The Ministry of Agriculture's Green Food Development Center encourages farmers to supply safer food. It trains them to use traditional farming methods, such as compost for fertilizer, and biological controls, such as planting crops that repel insects next to crops the insects attack.

The center also puts its green and white logo on foods it certifies as having been grown with minimal amounts of non-toxic or low-toxic chemicals on land that is free of industrial pollution. With only one-third the world's average farmland per capita, China must rely on agricultural chemicals to farm intensively.

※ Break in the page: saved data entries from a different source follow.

Lemma series_add_lookup a b k i (x y : cell) :
  series_add a b = Some k → a !! i = Some x → b !! i = Some y →
  ∃ z, cell_add x y = Some z ∧ k !! i = Some z.
Proof.
  unfold series_add. intros H Hx Hy. apply mapM_Some_1 in H.
  assert (zip a b !! i = Some (x, y)) as Hz.
  { rewrite lookup_zip_with, Hx. cbn. by rewrite Hy. }
  destruct (Forall2_lookup_l _ _ _ _ _ H Hz) as (z & Hz' & Hadd). eauto.
Qed.

Lemma series_add_select m a b k :
  series_add a b = Some k → series_add (select m a) (select m b) = Some (select m k).
Proof.
  unfold series_add. intros H. rewrite <- select_zip_with.
  by apply select_mapM.
Qed.

Lemma item_key_col_inv d tr mf mt n key :
  item_key_col (mkParser d tr mf mt n) = Some key →
  ∃ shop loc item shop_loc,
    df_get "shop_code" d = Some shop ∧ df_get "location" d = Some loc ∧
    df_get "item_id" d = Some item ∧ series_add shop loc = Some shop_loc ∧
    series_add shop_loc item = Some key.
Proof.
  unfold item_key_col. cbn [df]. intros H.
  destruct (df_get "shop_code" d) as [shop|]; [|done].
  destruct (df_get "location" d) as [loc|]; [|done].
  destruct (df_get "item_id" d) as [item|]; [|done].
  cbn [mbind option_bind] in H.
  destruct (series_add shop loc) as [shop_loc|] eqn:E; [|done].
  cbn [mbind option_bind] in H. eauto 10.
Qed.

Lemma item_key_col_intro d tr mf mt n shop loc item shop_loc key :
  df_get "shop_code" d = Some shop → df_get "location" d = Some loc →
  df_get "item_id" d = Some item → series_add shop loc = Some shop_loc →
  series_add shop_loc item = Some key →
  item_key_col (mkParser d tr mf mt n) = Some key.
Proof.
  intros H1 H2 H3 H4 H5. unfold item_key_col. cbn [df].
  rewrite H1, H2, H3. cbn [mbind option_bind]. rewrite H4. done.
Qed.

Lemma item_key_col_length d tr mf mt n key :
  item_key_col (mkParser d tr mf mt n) = Some key → length key = length d.
Proof.
  intros (shop & loc & item & sl & H1 & H2 & H3 & H4 & H5)%item_key_col_inv.
  apply df_get_length in H1, H2, H3.
  apply series_add_length in H4; [|lia]. apply series_add_length in H5; lia.
Qed.

Lemma item_key_col_lookup d tr mf mt n key i r :
  item_key_col (mkParser d tr mf mt n) = Some key →
  d !! i = Some r → row_key r = key !! i ∧ is_Some (key !! i).
Proof.
  intros (shop & loc & item & sl & H1 & H2 & H3 & H4 & H5)%item_key_col_inv Hr.
  pose proof (df_get_lookup _ _ _ _ _ H1 Hr) as E1.
  pose proof (df_get_lookup _ _ _ _ _ H2 Hr) as E2.
  pose proof (df_get_lookup _ _ _ _ _ H3 Hr) as E3.
  unfold row_key. rewrite E1, E2, E3.
  assert (i < length d) as Hi by (by eapply lookup_lt_Some).
  apply df_get_length in H1 as L1. apply df_get_length in H2 as L2.
  apply df_get_length in H3 as L3.
  destruct (lookup_lt_is_Some_2 shop i) as [x Hx]; [lia|].
  destruct (lookup_lt_is_Some_2 loc i) as [y Hy]; [lia|].
  destruct (lookup_lt_is_Some_2 item i) as [z Hz]; [lia|].
  rewrite Hx, Hy, Hz. cbn [mbind option_bind].
  destruct (series_add_lookup _ _ _ _ _ _ H4 Hx Hy) as (xy & Hxy & Hsl).
  rewrite Hxy. cbn [mbind option_bind].
  destruct (series_add_lookup _ _ _ _ _ _ H5 Hsl Hz) as (k & Hk & Hkey).
  rewrite Hk, Hkey. eauto.
Qed.

Lemma length_keep_mask key shop :
  length key = length shop → length (keep_mask key shop) = length key.
Proof.
  intros H. unfold keep_mask, duplicated.
  rewrite length_zip_with, length_imap, length_fmap. lia.
Qed.

Lemma run_eq d tr n key shop :
  item_key_col (mkParser d tr "KEY" "Shop Code" n) = Some key →
  df_get "shop_code" d = Some shop →
  run_shop_code_transition (mkParser d tr "KEY" "Shop Code" n)
  = tk ← df_get "KEY" tr; tv ← df_get "Shop Code" tr;
    Some (run_result d tr key shop tk tv).
Proof.
  intros Hkey Hshop.
  pose proof (item_key_col_length _ _ _ _ _ _ Hkey) as Lkey.
  pose proof (df_get_length _ _ _ Hshop) as Lshop.
  unfold run_shop_code_transition. cbn [df df_transition map_from map_to new_col_name].
  rewrite (item_key_col_df d tr _ _ _ d tr "KEY" "Shop Code" n eq_refl), Hkey.
  cbn [mbind option_bind].
  (* duplicate suppression *)
  unfold _drop_duplicates_on_character_len, with_df.
  cbn [df df_transition map_from map_to new_col_name].
  rewrite df_get_set_eq by done. cbn [mbind option_bind].
  rewrite df_get_set_ne by done. rewrite Hshop. cbn [mbind option_bind].
  fold (keep_mask key shop). set (mask := keep_mask key shop).
  cbn [df df_transition map_from map_to new_col_name].
  (* cast *)
  assert (length (select mask key) = length (select mask d)) as Lsel
    by (by apply length_select).
  assert (length (select mask shop) = length (select mask key)) as Lsel'
    by (apply length_select; lia).
  unfold _cast_columns. cbn [df df_transition map_from map_to new_col_name].
  rewrite select_df_set, df_get_set_eq by done. cbn [mbind option_bind].
  rewrite df_set_df_set by done.
  set (k := astype_str (select mask key)).
  assert (length k = length (select mask d)) as Lk
    by (unfold k; by rewrite length_astype_str).
  set (d3 := df_set "KEY" k (select mask d)).
  assert (length d3 = length (select mask d)) as Ld3 by (by apply length_df_set).
  destruct (df_get "KEY" tr) as [tk|] eqn:Htk; [|done]. cbn [mbind option_bind].
  pose proof (df_get_length _ _ _ Htk) as Ltk.
  set (tr3 := df_set "KEY" (astype_str tk) tr).
  assert (df_get "KEY" tr3 = Some (astype_str tk)) as Etk.
  { apply df_get_set_eq. by rewrite length_astype_str. }
  assert (df_get "Shop Code" tr3 = df_get "Shop Code" tr) as Etv.
  { apply df_get_set_ne; [done|]. by rewrite length_astype_str. }
  (* mapping *)
  unfold _map_shop_codes, with_df.
  cbn [df df_transition map_from map_to new_col_name mbind option_bind].
  assert (df_get "KEY" d3 = Some k) as Ek by (by apply df_get_set_eq).
  rewrite Ek. cbn [mbind option_bind].
  rewrite (df_get_set_eq "actual shop" k d3) by lia. cbn [mbind option_bind].
  rewrite Etk, Etv. cbn [mbind option_bind].
  destruct (df_get "Shop Code" tr) as [tv|] eqn:Htv; [|done]. cbn [mbind option_bind].
  rewrite (df_set_df_set "actual shop" k _ d3) by lia.
  set (col := series_replace (astype_str tk) tv k).
  assert (length col = length (select mask d)) as Lcol.
  { unfold col. by rewrite length_series_replace. }
  set (d4 := df_set "actual shop" col d3).
  (* backfill *)
  unfold _backfill_unmatched_values, with_df.
  cbn [df df_transition map_from map_to new_col_name mbind option_bind].
  assert (df_get "actual shop" d4 = Some col) as Ecol.
  { apply df_get_set_eq. lia. }
  assert (df_get "KEY" d4 = Some k) as Ek4.
  { unfold d4. rewrite df_get_set_ne by (done || lia). done. }
  assert (df_get "shop_code" d4 = Some (select mask shop)) as Eshop.
  { unfold d4. rewrite df_get_set_ne by (done || lia).
    unfold d3. rewrite df_get_set_ne by (done || lia).
    by apply df_get_select. }
  rewrite Ecol, Ek4, Eshop.
  cbn [df df_transition map_from map_to new_col_name mbind option_bind].
  change (loc_assign (isin col k) (select mask shop) col)
    with (reconciled tk tv (select mask key) (select mask shop)).
  set (final := reconciled tk tv (select mask key) (select mask shop)).
  assert (length final = length (select mask d)) as Lfinal.
  { unfold final. rewrite length_reconciled; done. }
  unfold d4. rewrite (df_set_df_set "actual shop" col final d3) by lia.
  (* cleanup *)
  unfold df_drop.
  rewrite (df_get_set_ne "KEY" "actual shop" final d3) by (done || lia).
  rewrite Ek. cbn [mbind option_bind].
  rewrite delete_df_set_ne by done. unfold d3. rewrite delete_df_set_eq by done.
  done.
Qed.
End run_facts.

(** ** Duplicate suppression *)

Section dup_facts.
Implicit Types (s key shop : Series) (m : list bool).

Lemma occurrences_cons x y s :
  occurrences x (y :: s) = (if decide (y = x) then 1 else 0) + occurrences x s.
Proof. unfold occurrences. rewrite filter_cons. by destruct (decide (y = x)). Qed.

Lemma occurrences_app x s1 s2 :
  occurrences x (s1 ++ s2) = occurrences x s1 + occurrences x s2.
Proof. unfold occurrences. by rewrite filter_app, length_app. Qed.

Lemma occurrences_pos x s : 0 < occurrences x s ↔ x ∈ s.
Proof.
  induction s as [|y s IH].
  - split; [cbn; lia|by intros ?%elem_of_nil].
  - rewrite occurrences_cons, elem_of_cons. destruct (decide (y = x)) as [->|Hne].
    + split; [by left|lia].
    + rewrite <- IH. split; [intros; right; lia|]. intros [->|?]; [done|lia].
Qed.

Lemma occurrences_select x m s : occurrences x (select m s) ≤ occurrences x s.
Proof.
  assert (occurrences x [] = 0) as Hnil by done.
  revert s. induction m as [|b m IH]; intros [|y s]; simpl; rewrite ?Hnil; try lia.
  specialize (IH s). destruct b; rewrite !occurrences_cons; lia.
Qed.

Lemma duplicated_lookup key i k :
  key !! i = Some k →
  duplicated key !! i = Some (bool_decide (2 ≤ occurrences k key)).
Proof.
  intros Hk. unfold duplicated. rewrite list_lookup_imap, Hk. cbn. f_equal.
  apply bool_decide_ext.
  rewrite delete_take_drop, <- occurrences_pos, occurrences_app.
  rewrite <- (take_drop_middle key i k Hk) at 3.
  rewrite occurrences_app, occurrences_cons, decide_True by done. lia.
Qed.

Lemma keep_mask_lookup key shop i k sc :
  key !! i = Some k → shop !! i = Some sc →
  keep_mask key shop !! i
  = Some (negb (bool_decide (2 ≤ occurrences k key)
                && bool_decide (String.length (to_str sc) = 4))).
Proof.
  intros Hk Hsc. unfold keep_mask.
  rewrite lookup_zip_with, (duplicated_lookup _ _ _ Hk). cbn.
  by rewrite list_lookup_fmap, Hsc.
Qed.

Lemma keep_mask_false key shop i k sc :
  key !! i = Some k → shop !! i = Some sc →
  keep_mask key shop !! i = Some false ↔
  2 ≤ occurrences k key ∧ String.length (to_str sc) = 4.
Proof.
  intros Hk Hsc. rewrite (keep_mask_lookup _ _ _ _ _ Hk Hsc).
  do 2 case_bool_decide; cbn; split; try done; try (by intros [??]).
Qed.

Lemma keep_mask_true key shop i k sc :
  key !! i = Some k → shop !! i = Some sc →
  keep_mask key shop !! i = Some true ↔
  ¬ (2 ≤ occurrences k key ∧ String.length (to_str sc) = 4).
Proof.
  intros Hk Hsc. rewrite (keep_mask_lookup _ _ _ _ _ Hk Hsc).
  do 2 case_bool_decide; cbn; split; try done; try (by intros _ [??]).
  intros H'. by destruct H'.
Qed.

Lemma select_lookup_inv {A} m (l : list A) j x :
  select m l !! j = Some x → ∃ i, l !! i = Some x ∧ m !! i = Some true.
Proof.
  revert l j. induction m as [|b m IH]; intros [|y l] j; simpl; try done.
  destruct b.
  - destruct j as [|j]; simpl.
    + intros [= ->]. by exists 0.
    + intros (i & ? & ?)%IH. by exists (S i).
  - intros (i & ? & ?)%IH. by exists (S i).
Qed.

Lemma select_lookup_pair m key shop j k sc :
  select m key !! j = Some k → select m shop !! j = Some sc →
  ∃ i, key !! i = Some k ∧ shop !! i = Some sc ∧ m !! i = Some true.
Proof.
  intros Hk Hsc.
  assert (select m (zip key shop) !! j = Some (k, sc)) as H.
  { rewrite select_zip_with, lookup_zip_with, Hk. cbn. by rewrite Hsc. }
  apply select_lookup_inv in H as (i & Hz & Hm).
  rewrite lookup_zip_with in Hz.
  destruct (key !! i) as [k'|] eqn:Hk'; [|done]. cbn in Hz.
  destruct (shop !! i) as [sc'|] eqn:Hsc'; [|done]. cbn in Hz. injection Hz as -> ->.
  by exists i.
Qed.

(** After the suppression no row is suppressed again. *)
Lemma keep_mask_select key shop :
  length key = length shop →
  let m := keep_mask key shop in
  keep_mask (select m key) (select m shop) = replicate (length (select m key)) true.
Proof.
  intros Hlen m. symmetry. apply replicate_as_Forall. split.
  - rewrite length_keep_mask; [done|]. by apply length_select.
  - apply Forall_lookup. intros j b Hb.
    assert (j < length (select m key)) as Hj.
    { apply lookup_lt_Some in Hb. rewrite length_keep_mask in Hb; [done|].
      by apply length_select. }
    destruct (lookup_lt_is_Some_2 (select m key) j Hj) as [k Hk].
    destruct (lookup_lt_is_Some_2 (select m shop) j) as [sc Hsc].
    { rewrite <- (length_select m key shop); done. }
    destruct (select_lookup_pair _ _ _ _ _ _ Hk Hsc) as (i & Hki & Hsci & Hm).
    apply (keep_mask_true _ _ _ _ _ Hki Hsci) in Hm.
    rewrite (keep_mask_lookup _ _ _ _ _ Hk Hsc) in Hb. injection Hb as <-.
    pose proof (occurrences_select k m key).
    do 2 case_bool_decide; cbn; try done. destruct Hm. split; [lia|done].
Qed.
End dup_facts.

(** ** Rows of the reconciled frame *)

Section pass_facts.
Implicit Types (d tr : DataFrame) (s key shop tk tv : Series) (r : Row) (n : option string).

Lemma item_key_col_rows d tr mf mt n key :
  item_key_col (mkParser d tr mf mt n) = Some key → mapM row_key d = Some key.
Proof.
  intros H. apply mapM_Some_2, Forall2_same_length_lookup_2.
  - symmetry. by eapply item_key_col_length.
  - intros i r k Hr Hk.
    destruct (item_key_col_lookup _ _ _ _ _ _ _ _ H Hr) as [-> _]. done.
Qed.

Lemma item_key_col_select d tr mf mt n key m :
  item_key_col (mkParser d tr mf mt n) = Some key →
  item_key_col (mkParser (select m d) tr mf mt n) = Some (select m key).
Proof.
  intros (shop & loc & item & sl & H1 & H2 & H3 & H4 & H5)%item_key_col_inv.
  eapply item_key_col_intro; eauto using df_get_select, series_add_select.
Qed.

But it can replace chemicals with other methods on a limited scale and meet a growing demand for safer food. The Chinese are concerned about residues of farm chemicals on their food, so the market is very good for the Liuminying organic farm, a national model farm outside Beijing. People buy vegetables raised in the farm's greenhouses at a new organic foods market in Beijing. Some of the products go to restaurants that are trying to become competitive by advertising pollution-free food. The market has started because there are many people who are afraid to buy the vegetables because of chemicals and night soil - human waste used as fertilizer. But food certified as uncontaminated still represents less than one per cent of all food grown in China. Agricultural officials estimate consumers will pay no more than five per cent extra for it. Chinese companies are also trying to build a reputation for clean vegetables and other foods. The Ministry of Agriculture's "Green Food" logo appears on hundreds of products, including Happy Longlife coffee, Lightning River milk powder and Clear Water canned bamboo shoots.